Instructions for the task
Set down exactly the lines below, starting at the one that contains "intros Hx. unfold" and ending at the one that contains "- injection Hi", with both of those lines included and nothing else.

-------- Task inputs --------

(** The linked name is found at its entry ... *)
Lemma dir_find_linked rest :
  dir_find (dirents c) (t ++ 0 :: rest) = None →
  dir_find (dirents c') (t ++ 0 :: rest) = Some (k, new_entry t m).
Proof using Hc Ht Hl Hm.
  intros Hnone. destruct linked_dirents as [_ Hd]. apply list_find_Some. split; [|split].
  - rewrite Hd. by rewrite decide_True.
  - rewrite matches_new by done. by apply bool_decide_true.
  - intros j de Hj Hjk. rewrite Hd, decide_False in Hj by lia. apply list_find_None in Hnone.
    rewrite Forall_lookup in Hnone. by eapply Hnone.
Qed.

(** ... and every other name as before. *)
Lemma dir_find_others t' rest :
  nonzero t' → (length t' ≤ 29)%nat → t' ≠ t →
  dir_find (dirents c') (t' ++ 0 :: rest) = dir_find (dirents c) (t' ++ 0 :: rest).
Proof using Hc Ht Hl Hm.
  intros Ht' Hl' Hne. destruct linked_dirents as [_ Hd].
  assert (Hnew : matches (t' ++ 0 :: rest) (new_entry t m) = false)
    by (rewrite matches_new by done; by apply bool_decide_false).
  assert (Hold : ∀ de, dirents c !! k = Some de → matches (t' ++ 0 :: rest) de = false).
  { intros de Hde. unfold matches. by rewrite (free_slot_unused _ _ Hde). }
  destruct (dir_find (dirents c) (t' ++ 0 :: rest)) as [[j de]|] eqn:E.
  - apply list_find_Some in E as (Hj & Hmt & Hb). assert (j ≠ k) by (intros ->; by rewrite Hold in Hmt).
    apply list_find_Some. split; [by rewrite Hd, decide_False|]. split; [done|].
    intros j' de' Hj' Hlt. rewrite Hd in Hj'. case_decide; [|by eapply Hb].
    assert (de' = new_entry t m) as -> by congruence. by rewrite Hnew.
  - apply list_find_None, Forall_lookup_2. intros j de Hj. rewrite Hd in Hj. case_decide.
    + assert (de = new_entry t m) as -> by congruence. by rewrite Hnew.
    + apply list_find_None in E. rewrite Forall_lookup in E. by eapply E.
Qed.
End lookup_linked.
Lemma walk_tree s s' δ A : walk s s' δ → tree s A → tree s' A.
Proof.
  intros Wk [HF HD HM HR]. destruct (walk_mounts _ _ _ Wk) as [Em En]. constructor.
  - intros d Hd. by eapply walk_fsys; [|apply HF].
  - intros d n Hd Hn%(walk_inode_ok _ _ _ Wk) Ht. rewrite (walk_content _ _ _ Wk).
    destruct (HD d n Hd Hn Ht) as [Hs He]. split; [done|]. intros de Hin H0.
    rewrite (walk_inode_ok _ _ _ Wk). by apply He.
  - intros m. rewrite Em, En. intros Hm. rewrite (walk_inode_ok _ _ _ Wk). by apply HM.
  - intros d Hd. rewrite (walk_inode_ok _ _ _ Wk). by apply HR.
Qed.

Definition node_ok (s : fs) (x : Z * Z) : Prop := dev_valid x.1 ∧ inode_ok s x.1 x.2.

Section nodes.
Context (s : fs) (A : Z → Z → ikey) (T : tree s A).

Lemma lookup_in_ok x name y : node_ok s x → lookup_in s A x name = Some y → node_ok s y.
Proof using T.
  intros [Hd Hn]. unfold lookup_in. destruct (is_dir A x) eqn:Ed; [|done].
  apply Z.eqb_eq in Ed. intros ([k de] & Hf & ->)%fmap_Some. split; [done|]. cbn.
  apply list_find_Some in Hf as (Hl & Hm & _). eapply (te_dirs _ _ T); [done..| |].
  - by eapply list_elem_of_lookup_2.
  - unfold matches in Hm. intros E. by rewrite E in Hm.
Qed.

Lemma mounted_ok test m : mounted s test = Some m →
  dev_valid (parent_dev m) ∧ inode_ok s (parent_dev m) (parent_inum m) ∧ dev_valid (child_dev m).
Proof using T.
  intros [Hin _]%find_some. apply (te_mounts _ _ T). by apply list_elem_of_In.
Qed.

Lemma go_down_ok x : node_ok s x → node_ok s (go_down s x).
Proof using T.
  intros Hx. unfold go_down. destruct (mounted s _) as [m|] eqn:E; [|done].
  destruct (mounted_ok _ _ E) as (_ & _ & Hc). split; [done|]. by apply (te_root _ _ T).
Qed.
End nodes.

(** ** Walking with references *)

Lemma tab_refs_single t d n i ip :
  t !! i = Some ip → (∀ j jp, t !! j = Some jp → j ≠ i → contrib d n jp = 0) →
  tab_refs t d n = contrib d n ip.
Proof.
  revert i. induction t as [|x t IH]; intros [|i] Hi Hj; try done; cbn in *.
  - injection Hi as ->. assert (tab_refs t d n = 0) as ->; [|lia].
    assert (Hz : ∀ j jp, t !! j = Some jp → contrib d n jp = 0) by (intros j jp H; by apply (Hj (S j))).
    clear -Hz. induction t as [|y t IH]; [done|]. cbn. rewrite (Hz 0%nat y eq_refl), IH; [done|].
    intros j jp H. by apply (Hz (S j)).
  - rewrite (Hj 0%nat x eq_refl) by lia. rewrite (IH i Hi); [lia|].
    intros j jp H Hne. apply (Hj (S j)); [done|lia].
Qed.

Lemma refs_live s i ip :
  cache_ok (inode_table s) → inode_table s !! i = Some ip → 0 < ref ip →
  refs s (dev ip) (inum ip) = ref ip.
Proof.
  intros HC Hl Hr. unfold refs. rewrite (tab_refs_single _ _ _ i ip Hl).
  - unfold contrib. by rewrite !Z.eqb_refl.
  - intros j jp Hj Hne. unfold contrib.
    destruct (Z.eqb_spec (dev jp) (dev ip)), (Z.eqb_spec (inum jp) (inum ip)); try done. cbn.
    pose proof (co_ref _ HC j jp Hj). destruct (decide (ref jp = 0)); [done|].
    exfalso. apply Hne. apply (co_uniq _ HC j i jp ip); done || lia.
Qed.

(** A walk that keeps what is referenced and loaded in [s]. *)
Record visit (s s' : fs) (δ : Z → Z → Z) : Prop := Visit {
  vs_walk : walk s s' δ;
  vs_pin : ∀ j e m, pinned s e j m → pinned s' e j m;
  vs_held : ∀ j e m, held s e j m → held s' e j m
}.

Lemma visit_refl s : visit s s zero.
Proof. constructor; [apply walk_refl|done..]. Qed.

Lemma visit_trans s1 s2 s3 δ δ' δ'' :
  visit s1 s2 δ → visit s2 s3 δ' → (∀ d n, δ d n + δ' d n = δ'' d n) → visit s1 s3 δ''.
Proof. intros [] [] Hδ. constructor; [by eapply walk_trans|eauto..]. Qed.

--------

Worked solution
  intros Hx. unfold go_down. destruct (mounted s _) as [m|] eqn:E; [|done].
  destruct (mounted_ok _ _ E) as (_ & _ & Hc). split; [done|]. by apply (te_root _ _ T).
Qed.
End nodes.

(** ** Walking with references *)

Lemma tab_refs_single t d n i ip :
  t !! i = Some ip → (∀ j jp, t !! j = Some jp → j ≠ i → contrib d n jp = 0) →
  tab_refs t d n = contrib d n ip.
Proof.
  revert i. induction t as [|x t IH]; intros [|i] Hi Hj; try done; cbn in *.
  - injection Hi as ->. assert (tab_refs t d n = 0) as ->; [|lia].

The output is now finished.